** INSTRUCTIONS FOR THE TASK **
From the line containing "intros Hrun Ht." down to the line containing "(** C33: with" in the records below, reproduce every line exactly, ends included, and omit all others.

Collected data entries:

>>>

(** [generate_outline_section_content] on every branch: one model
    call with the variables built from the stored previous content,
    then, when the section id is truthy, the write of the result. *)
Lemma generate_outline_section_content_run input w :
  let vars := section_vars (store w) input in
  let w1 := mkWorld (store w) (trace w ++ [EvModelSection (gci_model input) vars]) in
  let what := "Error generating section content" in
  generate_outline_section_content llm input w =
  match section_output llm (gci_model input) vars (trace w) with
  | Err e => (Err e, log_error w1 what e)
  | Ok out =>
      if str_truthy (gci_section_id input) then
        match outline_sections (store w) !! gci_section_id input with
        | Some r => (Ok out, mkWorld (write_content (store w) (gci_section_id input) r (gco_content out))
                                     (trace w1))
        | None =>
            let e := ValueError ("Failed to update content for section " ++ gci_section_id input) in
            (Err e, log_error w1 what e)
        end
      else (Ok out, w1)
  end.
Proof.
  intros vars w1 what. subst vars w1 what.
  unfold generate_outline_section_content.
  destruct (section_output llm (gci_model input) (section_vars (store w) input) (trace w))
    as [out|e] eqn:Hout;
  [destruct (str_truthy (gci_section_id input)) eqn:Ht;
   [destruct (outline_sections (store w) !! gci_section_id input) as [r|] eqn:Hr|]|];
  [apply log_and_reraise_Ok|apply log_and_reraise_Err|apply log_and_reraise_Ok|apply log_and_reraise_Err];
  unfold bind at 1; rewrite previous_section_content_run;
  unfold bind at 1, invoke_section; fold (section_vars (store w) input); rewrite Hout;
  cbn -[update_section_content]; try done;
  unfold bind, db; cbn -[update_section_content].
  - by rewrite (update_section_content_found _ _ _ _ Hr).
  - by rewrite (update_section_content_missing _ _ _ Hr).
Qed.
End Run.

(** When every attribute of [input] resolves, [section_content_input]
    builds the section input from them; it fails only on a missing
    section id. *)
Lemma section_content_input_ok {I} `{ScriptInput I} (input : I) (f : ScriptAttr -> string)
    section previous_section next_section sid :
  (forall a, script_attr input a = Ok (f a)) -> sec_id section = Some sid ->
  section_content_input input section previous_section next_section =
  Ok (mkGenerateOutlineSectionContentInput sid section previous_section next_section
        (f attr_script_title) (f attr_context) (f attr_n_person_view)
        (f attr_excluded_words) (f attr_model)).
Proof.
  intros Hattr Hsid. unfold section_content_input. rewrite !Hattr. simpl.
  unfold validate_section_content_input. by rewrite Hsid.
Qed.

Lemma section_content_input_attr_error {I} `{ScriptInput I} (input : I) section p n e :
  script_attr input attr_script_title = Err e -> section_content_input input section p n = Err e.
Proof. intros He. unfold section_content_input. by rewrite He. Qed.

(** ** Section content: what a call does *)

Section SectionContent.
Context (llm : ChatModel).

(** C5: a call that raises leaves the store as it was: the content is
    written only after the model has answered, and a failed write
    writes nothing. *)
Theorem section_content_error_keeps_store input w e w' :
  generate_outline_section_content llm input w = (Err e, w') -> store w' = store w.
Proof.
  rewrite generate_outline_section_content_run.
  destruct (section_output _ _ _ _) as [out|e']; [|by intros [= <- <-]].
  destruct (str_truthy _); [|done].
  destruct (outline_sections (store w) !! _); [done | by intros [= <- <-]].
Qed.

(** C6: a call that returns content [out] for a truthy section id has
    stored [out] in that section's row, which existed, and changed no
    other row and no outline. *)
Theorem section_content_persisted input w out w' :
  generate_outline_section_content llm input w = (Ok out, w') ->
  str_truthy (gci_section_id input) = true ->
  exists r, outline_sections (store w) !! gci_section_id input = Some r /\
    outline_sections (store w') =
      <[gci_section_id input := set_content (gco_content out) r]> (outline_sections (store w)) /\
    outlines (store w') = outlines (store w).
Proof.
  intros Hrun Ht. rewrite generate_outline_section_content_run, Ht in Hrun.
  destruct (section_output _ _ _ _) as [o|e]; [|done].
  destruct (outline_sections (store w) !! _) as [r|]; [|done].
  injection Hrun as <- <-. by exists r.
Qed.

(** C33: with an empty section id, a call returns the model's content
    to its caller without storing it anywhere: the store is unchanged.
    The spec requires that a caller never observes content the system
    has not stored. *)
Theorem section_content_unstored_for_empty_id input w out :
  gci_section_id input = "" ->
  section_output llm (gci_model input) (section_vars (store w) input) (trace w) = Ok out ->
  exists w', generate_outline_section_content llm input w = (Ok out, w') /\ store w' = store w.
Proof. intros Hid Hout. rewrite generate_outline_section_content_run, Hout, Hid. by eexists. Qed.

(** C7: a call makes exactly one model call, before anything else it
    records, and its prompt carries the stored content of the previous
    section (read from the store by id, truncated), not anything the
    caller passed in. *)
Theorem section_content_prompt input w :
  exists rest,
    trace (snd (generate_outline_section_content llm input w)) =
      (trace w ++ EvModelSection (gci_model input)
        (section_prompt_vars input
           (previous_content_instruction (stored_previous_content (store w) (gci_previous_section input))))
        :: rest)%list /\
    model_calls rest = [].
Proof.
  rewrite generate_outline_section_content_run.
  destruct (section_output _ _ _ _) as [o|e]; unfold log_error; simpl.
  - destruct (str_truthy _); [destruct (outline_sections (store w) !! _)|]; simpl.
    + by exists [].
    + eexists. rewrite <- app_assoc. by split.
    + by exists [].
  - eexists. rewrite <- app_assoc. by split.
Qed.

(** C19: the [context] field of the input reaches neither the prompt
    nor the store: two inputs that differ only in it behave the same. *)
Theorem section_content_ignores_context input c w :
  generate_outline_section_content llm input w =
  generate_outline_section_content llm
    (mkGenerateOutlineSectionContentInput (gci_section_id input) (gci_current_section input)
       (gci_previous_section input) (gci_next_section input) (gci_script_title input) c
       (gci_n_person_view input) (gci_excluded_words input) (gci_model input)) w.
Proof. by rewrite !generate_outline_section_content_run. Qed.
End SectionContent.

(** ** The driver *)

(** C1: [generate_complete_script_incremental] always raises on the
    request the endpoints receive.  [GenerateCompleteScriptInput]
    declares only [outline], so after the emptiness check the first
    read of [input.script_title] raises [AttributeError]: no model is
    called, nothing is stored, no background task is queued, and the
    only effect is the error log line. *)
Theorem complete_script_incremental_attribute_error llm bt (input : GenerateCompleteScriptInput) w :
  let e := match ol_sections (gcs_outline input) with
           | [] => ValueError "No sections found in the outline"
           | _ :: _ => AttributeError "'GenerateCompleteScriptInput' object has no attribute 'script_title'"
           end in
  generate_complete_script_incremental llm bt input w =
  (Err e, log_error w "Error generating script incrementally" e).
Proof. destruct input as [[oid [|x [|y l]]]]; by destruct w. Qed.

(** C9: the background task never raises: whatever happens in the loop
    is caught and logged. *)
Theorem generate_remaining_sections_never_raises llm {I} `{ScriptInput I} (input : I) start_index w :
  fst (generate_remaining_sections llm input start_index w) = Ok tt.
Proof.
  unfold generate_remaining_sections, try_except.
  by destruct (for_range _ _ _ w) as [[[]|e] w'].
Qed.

<<<
>>>

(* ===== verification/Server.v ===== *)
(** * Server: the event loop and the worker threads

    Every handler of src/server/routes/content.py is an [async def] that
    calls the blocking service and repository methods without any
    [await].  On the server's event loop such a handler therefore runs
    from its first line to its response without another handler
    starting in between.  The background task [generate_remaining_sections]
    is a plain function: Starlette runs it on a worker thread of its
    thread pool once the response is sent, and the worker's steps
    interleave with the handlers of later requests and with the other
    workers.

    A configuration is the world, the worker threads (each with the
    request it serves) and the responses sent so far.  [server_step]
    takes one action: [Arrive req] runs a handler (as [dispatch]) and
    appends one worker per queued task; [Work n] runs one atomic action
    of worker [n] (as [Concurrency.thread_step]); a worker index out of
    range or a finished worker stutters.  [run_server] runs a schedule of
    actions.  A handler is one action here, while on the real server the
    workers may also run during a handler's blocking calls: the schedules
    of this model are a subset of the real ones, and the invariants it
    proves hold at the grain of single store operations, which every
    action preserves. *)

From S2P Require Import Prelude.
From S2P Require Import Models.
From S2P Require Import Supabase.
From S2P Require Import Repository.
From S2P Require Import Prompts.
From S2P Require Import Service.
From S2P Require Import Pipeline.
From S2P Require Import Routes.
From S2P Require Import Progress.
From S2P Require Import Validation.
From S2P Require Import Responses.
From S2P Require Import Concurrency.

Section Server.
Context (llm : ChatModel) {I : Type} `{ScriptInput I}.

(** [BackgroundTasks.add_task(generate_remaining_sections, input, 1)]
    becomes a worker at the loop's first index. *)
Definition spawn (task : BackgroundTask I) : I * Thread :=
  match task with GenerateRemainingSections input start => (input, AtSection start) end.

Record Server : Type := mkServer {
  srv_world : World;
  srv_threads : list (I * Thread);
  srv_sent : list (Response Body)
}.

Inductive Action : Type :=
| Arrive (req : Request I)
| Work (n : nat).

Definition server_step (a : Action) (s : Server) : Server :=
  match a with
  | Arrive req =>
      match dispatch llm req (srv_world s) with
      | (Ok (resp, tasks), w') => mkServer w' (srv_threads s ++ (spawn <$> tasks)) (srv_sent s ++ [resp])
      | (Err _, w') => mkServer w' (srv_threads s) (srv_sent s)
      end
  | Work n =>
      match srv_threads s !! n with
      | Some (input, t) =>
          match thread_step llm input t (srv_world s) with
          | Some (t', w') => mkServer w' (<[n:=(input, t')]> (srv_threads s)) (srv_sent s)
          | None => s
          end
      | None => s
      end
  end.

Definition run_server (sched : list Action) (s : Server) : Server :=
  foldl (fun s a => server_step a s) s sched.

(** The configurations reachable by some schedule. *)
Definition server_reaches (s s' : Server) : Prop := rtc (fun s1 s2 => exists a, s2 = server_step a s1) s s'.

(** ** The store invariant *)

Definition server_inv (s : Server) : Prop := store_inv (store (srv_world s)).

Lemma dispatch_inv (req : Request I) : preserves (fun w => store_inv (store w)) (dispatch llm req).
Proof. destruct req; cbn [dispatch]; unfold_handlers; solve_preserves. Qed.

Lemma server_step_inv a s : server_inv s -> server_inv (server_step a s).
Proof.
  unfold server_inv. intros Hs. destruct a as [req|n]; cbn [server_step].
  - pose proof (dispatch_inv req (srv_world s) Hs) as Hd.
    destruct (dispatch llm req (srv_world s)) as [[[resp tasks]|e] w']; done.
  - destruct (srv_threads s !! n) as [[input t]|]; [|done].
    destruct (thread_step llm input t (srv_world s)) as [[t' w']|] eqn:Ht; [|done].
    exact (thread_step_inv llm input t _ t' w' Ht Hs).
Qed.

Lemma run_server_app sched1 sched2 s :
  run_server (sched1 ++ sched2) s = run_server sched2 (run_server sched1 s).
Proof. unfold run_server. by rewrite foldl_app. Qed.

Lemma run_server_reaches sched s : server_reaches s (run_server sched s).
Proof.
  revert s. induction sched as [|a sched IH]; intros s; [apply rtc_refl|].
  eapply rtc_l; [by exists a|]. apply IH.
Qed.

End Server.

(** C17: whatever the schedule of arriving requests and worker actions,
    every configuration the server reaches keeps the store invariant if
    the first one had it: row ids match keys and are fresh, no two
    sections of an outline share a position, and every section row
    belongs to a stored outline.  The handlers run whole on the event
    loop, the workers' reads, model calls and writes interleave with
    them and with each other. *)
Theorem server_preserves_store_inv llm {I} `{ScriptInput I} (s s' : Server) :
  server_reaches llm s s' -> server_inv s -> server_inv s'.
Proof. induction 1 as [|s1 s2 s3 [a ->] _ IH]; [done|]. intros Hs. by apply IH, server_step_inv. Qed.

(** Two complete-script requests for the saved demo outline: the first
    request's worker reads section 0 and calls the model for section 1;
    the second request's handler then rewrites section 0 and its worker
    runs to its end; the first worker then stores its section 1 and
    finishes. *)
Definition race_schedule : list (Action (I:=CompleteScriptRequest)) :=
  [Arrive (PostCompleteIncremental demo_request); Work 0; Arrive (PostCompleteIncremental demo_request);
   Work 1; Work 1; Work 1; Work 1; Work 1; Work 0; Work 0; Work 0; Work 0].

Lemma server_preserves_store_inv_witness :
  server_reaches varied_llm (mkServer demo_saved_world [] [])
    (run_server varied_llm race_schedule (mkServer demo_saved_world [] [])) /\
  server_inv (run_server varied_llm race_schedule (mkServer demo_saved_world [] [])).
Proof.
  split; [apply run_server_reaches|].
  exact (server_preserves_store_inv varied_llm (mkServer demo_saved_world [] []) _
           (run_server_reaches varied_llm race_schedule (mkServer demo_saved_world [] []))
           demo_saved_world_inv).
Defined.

<<<
>>>

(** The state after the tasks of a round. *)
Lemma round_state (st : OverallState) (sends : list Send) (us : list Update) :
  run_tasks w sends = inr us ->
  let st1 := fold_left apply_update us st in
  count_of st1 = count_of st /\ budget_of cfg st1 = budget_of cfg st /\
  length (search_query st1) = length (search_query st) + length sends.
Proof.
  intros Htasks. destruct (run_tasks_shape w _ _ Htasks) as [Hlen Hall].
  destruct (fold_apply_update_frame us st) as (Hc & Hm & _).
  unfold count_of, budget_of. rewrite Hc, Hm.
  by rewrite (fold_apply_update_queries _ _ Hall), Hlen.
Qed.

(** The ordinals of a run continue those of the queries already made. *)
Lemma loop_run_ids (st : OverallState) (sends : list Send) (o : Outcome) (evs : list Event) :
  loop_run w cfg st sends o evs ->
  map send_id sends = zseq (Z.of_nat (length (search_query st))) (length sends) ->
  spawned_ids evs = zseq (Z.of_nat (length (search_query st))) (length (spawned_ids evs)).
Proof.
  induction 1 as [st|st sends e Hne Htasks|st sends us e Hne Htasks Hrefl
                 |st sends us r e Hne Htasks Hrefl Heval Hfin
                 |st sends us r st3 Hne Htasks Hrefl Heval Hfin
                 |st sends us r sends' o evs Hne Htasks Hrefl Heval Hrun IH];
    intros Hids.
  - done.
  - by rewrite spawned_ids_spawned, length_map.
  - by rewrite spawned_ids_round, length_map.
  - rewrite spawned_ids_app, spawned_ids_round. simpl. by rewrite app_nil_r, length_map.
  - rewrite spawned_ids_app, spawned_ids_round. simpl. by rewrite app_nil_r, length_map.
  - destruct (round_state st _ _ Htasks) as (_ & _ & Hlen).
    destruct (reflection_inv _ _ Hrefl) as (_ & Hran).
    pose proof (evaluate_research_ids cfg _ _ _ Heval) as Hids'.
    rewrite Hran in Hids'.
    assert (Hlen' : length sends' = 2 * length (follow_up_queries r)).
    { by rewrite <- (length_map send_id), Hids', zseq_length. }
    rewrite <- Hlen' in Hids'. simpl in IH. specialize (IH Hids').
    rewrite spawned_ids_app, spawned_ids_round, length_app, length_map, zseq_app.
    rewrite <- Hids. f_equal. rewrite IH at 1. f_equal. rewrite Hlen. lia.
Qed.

<<<

** SOLVED PROBLEM **
  intros Hrun Ht. rewrite generate_outline_section_content_run, Ht in Hrun.
  destruct (section_output _ _ _ _) as [o|e]; [|done].
  destruct (outline_sections (store w) !! _) as [r|]; [|done].
  injection Hrun as <- <-. by exists r.
Qed.

(** C33: with an empty section id, a call returns the model's content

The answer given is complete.